On the morning of the eighteenth anniversary of 9/11 the headlines in most of the major news outlets were not about remembering that horrific event but about clashes with the White House and innuendo about members of Congress and the Supreme Court. Stories of 9/11 were in small print, hidden among headlines about celebrities and sports. This alone told me much about where we find ourselves eighteen years after perhaps the most horrific moment in our country’s history.

It is long past time for all of us to regain our wits and demonstrate the true strength of this country that is found in good people everywhere. We are not the stereotype that some would have us believe we are. Ours is a flawed history just as that of every other country in the world, but it is a story based on an idea of freedom and dignity that we are still attempting to perfect. We must choose to be the people that we want to be rather than a fearful mob focused on degrading the very foundations of our country. We need to insist on a return to logic and calm in our national debates and understand that sometimes we only progress by accepting compromises. We each must be willing to address the needs of a changing world and do so with dignity.

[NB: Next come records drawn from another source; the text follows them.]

(** * The tokenizer returns *)

Lemma read_quoted_shorter quote escaped value s v rest :
  read_quoted quote escaped value s = Some (v, rest) -> (length rest < length s)%nat.
Proof.
  revert escaped value; induction s as [|c s IH]; intros escaped value H; cbn in H; [done|].
  repeat case_match; simplify_eq; cbn; try (apply IH in H; lia); lia.
Qed.

Lemma read_regex_shorter escaped pattern s p rest :
  read_regex escaped pattern s = Some (Ok (p, rest)) -> (length rest < length s)%nat.
Proof.
  revert escaped pattern; induction s as [|c s IH]; intros escaped pattern H; cbn in H; [done|].
  destruct escaped; [apply IH in H; cbn; lia|].
  destruct (c =? 92); [apply IH in H; cbn; lia|].
  destruct (c =? 47); [|apply IH in H; cbn; lia].
  cbn. repeat case_match; simplify_eq; cbn; lia.
Qed.

Lemma skip_block_shorter s rest : skip_block s = Some rest -> (length rest < length s)%nat.
Proof.
  induction s as [|a s IH]; intros H; cbn in H; [done|].
  destruct s as [|b s]; [done|]. destruct ((a =? 42) && (b =? 47)).
  - simplify_eq. cbn. lia.
  - apply IH in H. cbn in *. lia.
Qed.

Lemma drop_while_length p s : (length (drop_while p s) <= length s)%nat.
Proof. induction s as [|c s IH]; cbn; [lia|]. destruct (p c); cbn; lia. Qed.

Lemma read_word_shorter input value quote escaped s w rest :
  read_word input value quote escaped s = Ok (w, rest) -> (length rest <= length s)%nat.
Proof.
  revert value quote escaped; induction s as [|c s IH]; intros value quote escaped H; cbn in H.
  - repeat case_match; simplify_eq; done.
  - destruct quote as [[active start]|].
    + repeat (case_match; [apply IH in H; cbn; lia|]). apply IH in H. cbn. lia.
    + case_match; [simplify_eq; done|]. case_match; apply IH in H; cbn; lia.
Qed.

Lemma tail_length {A} (s : list A) : (length (tail s) <= length s)%nat.
Proof. destruct s; cbn; lia. Qed.

Lemma token_step_shorter input c s pushed rest :
  token_step input c s = Ok (pushed, rest) -> (length rest <= length s)%nat.
Proof.
  pose proof (tail_length s) as Ht. unfold token_step. intros H.
  repeat match type of H with
  | (if ?b then _ else _) = Ok _ => destruct b eqn:?
  end; simplify_eq; try done.
  - unfold skip_line. apply Z.eqb_eq in Heqb0 as ->. cbn [drop_while].
    change (negb ((35 =? 13) || (35 =? 10))) with true. cbn iota. apply drop_while_length.
  - destruct (skip_block (tail s)) eqn:E; simplify_eq. apply skip_block_shorter in E. lia.
  - destruct (read_quoted c false [] s) as [[v r]|] eqn:E; simplify_eq.
    apply read_quoted_shorter in E. lia.
  - destruct (read_regex false [] s) as [[[v r]|]|] eqn:E; simplify_eq.
    apply read_regex_shorter in E. lia.
  - inv_bind. destruct a as [w r]. simplify_eq. cbn in E.
    match type of E with (if ?b then _ else _) = _ => destruct b eqn:Hb end.
    { exfalso. unfold is_word_end in Hb.
      change (lit "()[],=!<>&|~") with [40; 41; 91; 93; 44; 61; 33; 60; 62; 38; 124; 126] in Hb.
      cbn [contains_char existsb] in Hb.
      repeat match goal with H : _ = false |- _ => rewrite H in Hb; clear H end. done. }
    case_match; apply read_word_shorter in E; done.
Qed.

Lemma tokenize_fuel input fuel s :
  (length s <= fuel)%nat -> exists r, tokenize_go input fuel s = Some r.
Proof.
  revert s; induction fuel as [|fuel IH]; intros s Hf; destruct s as [|c s]; cbn in *;
    [by eexists|lia|by eexists|].
  destruct (token_step input c s) as [[pushed rest]|e] eqn:E; [|by eexists].
  apply token_step_shorter in E. destruct (IH rest ltac:(lia)) as [[tokens|e] ->]; by eexists.
Qed.

(** More fuel changes nothing. *)
Lemma tokenize_more input fuel fuel' s r :
  (fuel <= fuel')%nat -> tokenize_go input fuel s = Some r -> tokenize_go input fuel' s = Some r.
Proof.
  revert fuel' s r; induction fuel as [|fuel IH]; intros fuel' s r Hf H; destruct s as [|c s]; cbn in H;
    try (destruct fuel'; cbn; done).
  destruct fuel' as [|fuel']; [lia|]. cbn.
  destruct (token_step input c s) as [[pushed rest]|e]; [|done].
  destruct (tokenize_go input fuel rest) as [q|] eqn:E; [|done].
  by rewrite (IH fuel' rest q) by (done || lia).
Qed.

Lemma tokenize_cons input c s pushed rest tokens :
  token_step input c s = Ok (pushed, rest) ->
  tokenize_go input (length rest) rest = Some (Ok tokens) ->
  tokenize_go input (length (c :: s)) (c :: s) = Some (Ok (pushed ++ tokens)).
Proof.
  intros Hs Hr. cbn [length tokenize_go]. rewrite Hs.
  apply token_step_shorter in Hs. by rewrite (tokenize_more _ (length rest) (length s) _ (Ok tokens)).
Qed.

(** * The parser returns *)

Section Parser.
Context (regex_new : str -> result str unit) (field_aliases : bool).

(** [r] is a result, and a success leaves fewer than [n] tokens. *)
Definition returns (m : option (result str (Expression * list TokenKind))) (n : nat) : Prop :=
  exists r, m = Some r /\ forall e rest, r = Ok (e, rest) -> (length rest < n)%nat.

Lemma returns_andthen m k n n' :
  returns m n ->
  (forall e rest, (length rest < n)%nat -> returns (k e rest) n') -> returns (andthen m k) n'.
Proof.
  intros ([[e rest]|err] & -> & Hr) Hk; cbn.
  - apply Hk. by apply (Hr e rest).
  - exists (Err err). by split.
Qed.

Lemma returns_err e n : returns (Some (Err e)) n.
Proof. exists (Err e). by split. Qed.

Lemma returns_ok e rest n : (length rest < n)%nat -> returns (Some (Ok (e, rest))) n.
Proof. intros H. exists (Ok (e, rest)). split; [done|]. by intros ? ? [= _ <-]. Qed.

Lemma returns_le m n n' : returns m n -> (n <= n')%nat -> returns m n'.
Proof.
  intros (r & -> & Hr) Hn. exists r. split; [done|]. intros e rest E. specialize (Hr e rest E). lia.
Qed.

Lemma list_items_shorter values tokens vs rest :
  parse_list_items regex_new values tokens = Ok (vs, rest) -> (length rest <= length tokens)%nat.
Proof.
  revert values. induction tokens as [tokens IH] using (induction_ltof1 _ (@length TokenKind)).
  unfold ltof in IH. intros values H.
  assert (G : forall value rest0, (length rest0 < length tokens)%nat ->
    match rest0 with
    | TComma :: rest' => parse_list_items regex_new (values ++ [value]) rest'
    | TRightBracket :: rest' => Ok (values ++ [value], rest')
    | _ :: _ => Err (lit "membership list values must be comma-separated")
    | [] => Err (lit "membership list is missing ]")
    end = Ok (vs, rest) -> (length rest <= length tokens)%nat).
  { intros value rest0 Hl Hm. destruct rest0 as [|[] rest0]; simplify_eq; cbn in *; [|lia].
    apply IH in Hm; lia. }
  destruct tokens as [|[] tokens]; cbn in H; try done;
    try (destruct (is_empty values); done).
  - destruct (regex_new pattern); [|done]. apply (G (ListRegex pattern) tokens); [cbn; lia|done].
  - apply (G (ListLiteral s) tokens); [cbn; lia|done].
  - apply (G (ListLiteral s) tokens); [cbn; lia|done].
Qed.

Lemma list_values_shorter tokens vs rest :
  parse_list_values regex_new tokens = Ok (vs, rest) -> (length rest <= length tokens)%nat.
Proof.
  destruct tokens as [|[] tokens]; cbn; try done. intros H%list_items_shorter. lia.
Qed.

Lemma predicate_shorter raw tokens p rest :
  parse_predicate regex_new field_aliases raw tokens = Ok (p, rest) ->
  (length rest <= length tokens)%nat.
Proof.
  unfold parse_predicate. intros H.
  destruct (consume_comparison_operator tokens) as [[op rest0]|] eqn:E.
  - inv_bind. destruct tokens as [|t tokens]; [done|]. cbn in E.
    destruct (comparison_operator t); cbn in E; simplify_eq. destruct a as [v r]. simplify_eq. cbn.
    destruct rest0 as [|[] rest0]; cbn in *; simplify_eq; lia.
  - assert (Hb : (predicate ← parse_bare_word field_aliases raw; Ok (predicate, tokens)) = Ok (p, rest)
      -> (length rest <= length tokens)%nat) by (intros Hb; inv_bind; simplify_eq; done).
    destruct tokens as [|[] tokens]; try (by apply Hb).
    + inv_bind. destruct a as [v r]. simplify_eq. apply list_values_shorter in E0. cbn. lia.
    + destruct tokens as [|[] tokens]; try (by apply Hb).
      inv_bind. destruct a as [v r]. simplify_eq. apply list_values_shorter in E0. cbn. lia.
Qed.

(** All six functions, by induction on the fuel. *)
Lemma parser_returns fuel :
  (forall d ts, (4 * length ts + 4 <= fuel)%nat ->
     returns (parse_or regex_new field_aliases fuel d ts) (length ts)) /\
  (forall d e ts, (4 * length ts + 1 <= fuel)%nat ->
     returns (or_loop regex_new field_aliases fuel d e ts) (S (length ts))) /\
  (forall d ts, (4 * length ts + 3 <= fuel)%nat ->
     returns (parse_and regex_new field_aliases fuel d ts) (length ts)) /\
  (forall d e ts, (4 * length ts + 3 <= fuel)%nat ->
     returns (and_loop regex_new field_aliases fuel d e ts) (S (length ts))) /\
  (forall d ts, (4 * length ts + 2 <= fuel)%nat ->
     returns (parse_not regex_new field_aliases fuel d ts) (length ts)) /\
  (forall d ts, (4 * length ts + 1 <= fuel)%nat -> (forall r, ts <> TNot :: r) ->
     returns (parse_primary regex_new field_aliases fuel d ts) (length ts)).
Proof.
  induction fuel as [|fuel (IHor & IHol & IHand & IHal & IHnot & IHprim)].
  { repeat split; intros; lia. }
  repeat split.
  - intros d ts Hf. cbn [parse_or]. eapply returns_andthen; [apply IHand; lia|]. intros e rest Hr.
    eapply returns_le; [apply IHol; lia|]. lia.
  - intros d e ts Hf. destruct ts as [|t ts]; [apply returns_ok; cbn; lia|]. cbn [length] in *.
    destruct t; try (apply returns_ok; cbn; lia). cbn [or_loop].
    eapply returns_andthen; [apply IHand; lia|]. intros r rest Hr.
    eapply returns_le; [apply IHol; lia|lia].
  - intros d ts Hf. cbn [parse_and]. eapply returns_andthen; [apply IHnot; lia|]. intros e rest Hr.
    eapply returns_le; [apply IHal; lia|]. lia.
  - intros d e ts Hf.
    assert (Hnext : forall ts, (length ts > 0)%nat -> (4 * length ts + 3 <= S fuel)%nat ->
      returns (andthen (parse_not regex_new field_aliases fuel d ts)
        (fun r rest => and_loop regex_new field_aliases fuel d (And e r) rest)) (S (length ts))).
    { clear ts Hf. intros ts Hl Hf. eapply returns_andthen; [apply IHnot; lia|]. intros r rest Hr.
      eapply returns_le; [apply IHal; lia|lia]. }
    destruct ts as [|t ts]; [apply returns_ok; cbn; lia|]. cbn [length] in *.
    destruct t; cbn [and_loop next_starts_primary]; try (apply returns_ok; cbn; lia);
      try (apply Hnext; cbn; lia).
    eapply returns_andthen; [apply IHnot; lia|]. intros r rest Hr.
    eapply returns_le; [apply IHal; lia|lia].
  - intros d ts Hf. cbn [parse_not]. destruct (negb field_aliases && (64 <=? d)); [apply returns_err|].
    destruct ts as [|t ts]; [apply IHprim; [cbn in *; lia|done]|]. cbn [length] in *.
    destruct t; try (apply IHprim; [cbn in *; lia|done]).
    eapply returns_andthen; [apply IHnot; lia|]. intros e rest Hr. apply returns_ok. lia.
  - intros d ts Hf Hn. cbn [parse_primary]. destruct ts as [|t ts]; [apply returns_err|].
    cbn [length] in *. destruct t; try apply returns_err.
    + eapply returns_andthen; [apply IHor; lia|]. intros e rest Hr.
      destruct rest as [|[] rest]; try apply returns_err. apply returns_ok. cbn in Hr. lia.
    + by destruct (Hn ts).
    + destruct (negb field_aliases); [apply returns_ok; lia|apply returns_err].
    + destruct (parse_predicate regex_new field_aliases s ts) as [[q rest]|e] eqn:E;
        cbn; [|apply returns_err]. apply returns_ok. apply predicate_shorter in E. lia.
Qed.

(** More fuel changes nothing. *)
Definition extends (m m' : option (result str (Expression * list TokenKind))) : Prop :=
  forall r, m = Some r -> m' = Some r.

Lemma extends_andthen m m' k k' :
  extends m m' -> (forall e rest, extends (k e rest) (k' e rest)) ->
  extends (andthen m k) (andthen m' k').
Proof.
  intros Hm Hk r H. destruct m as [[[e rest]|err]|]; cbn in H; [| |done].
  - rewrite (Hm _ eq_refl). cbn. by apply Hk.
  - rewrite (Hm _ eq_refl). done.
Qed.

Lemma extends_refl m : extends m m.
Proof. by intros r. Qed.

Lemma parser_more fuel fuel' :
  (fuel <= fuel')%nat ->
  (forall d ts, extends (parse_or regex_new field_aliases fuel d ts)
                        (parse_or regex_new field_aliases fuel' d ts)) /\
  (forall d e ts, extends (or_loop regex_new field_aliases fuel d e ts)
                          (or_loop regex_new field_aliases fuel' d e ts)) /\
  (forall d ts, extends (parse_and regex_new field_aliases fuel d ts)
                        (parse_and regex_new field_aliases fuel' d ts)) /\
  (forall d e ts, extends (and_loop regex_new field_aliases fuel d e ts)
                          (and_loop regex_new field_aliases fuel' d e ts)) /\
  (forall d ts, extends (parse_not regex_new field_aliases fuel d ts)
                        (parse_not regex_new field_aliases fuel' d ts)) /\
  (forall d ts, extends (parse_primary regex_new field_aliases fuel d ts)
                        (parse_primary regex_new field_aliases fuel' d ts)).
Proof.
  revert fuel'. induction fuel as [|fuel IH]; intros fuel' Hf; [repeat split; by intros * r H|].
  destruct fuel' as [|fuel']; [lia|].
  destruct (IH fuel' ltac:(lia)) as (IHor & IHol & IHand & IHal & IHnot & IHprim).
  repeat split.
  - intros d ts. cbn. apply extends_andthen; auto.
  - intros d e ts. destruct ts as [|[] ts]; cbn; try apply extends_refl.
    apply extends_andthen; auto.
  - intros d ts. cbn. apply extends_andthen; auto.
  - intros d e ts. destruct ts as [|[] ts]; cbn; try apply extends_refl; apply extends_andthen; auto.
  - intros d ts. cbn. destruct (negb field_aliases && (64 <=? d)); [apply extends_refl|].
    destruct ts as [|[] ts]; auto. apply extends_andthen; [auto|]. intros; apply extends_refl.
  - intros d ts. destruct ts as [|[] ts]; cbn; try apply extends_refl.
    apply extends_andthen; [auto|]. intros; apply extends_refl.
Qed.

There is great truth in the adage that “we have nothing to fear but fear itself.” It is time that we work together and without rancor. Eighteen years have done great damage to our republic. While we were arguing the rubble in New York City was cleared and magnificent structures were erected in its place. We need to begin the process of doing the same for the government of our country otherwise those terrorists will have won. We can’t allow that if for no other reason than to be certain that those who died did not do so in vain. It’s time to clear the rubble.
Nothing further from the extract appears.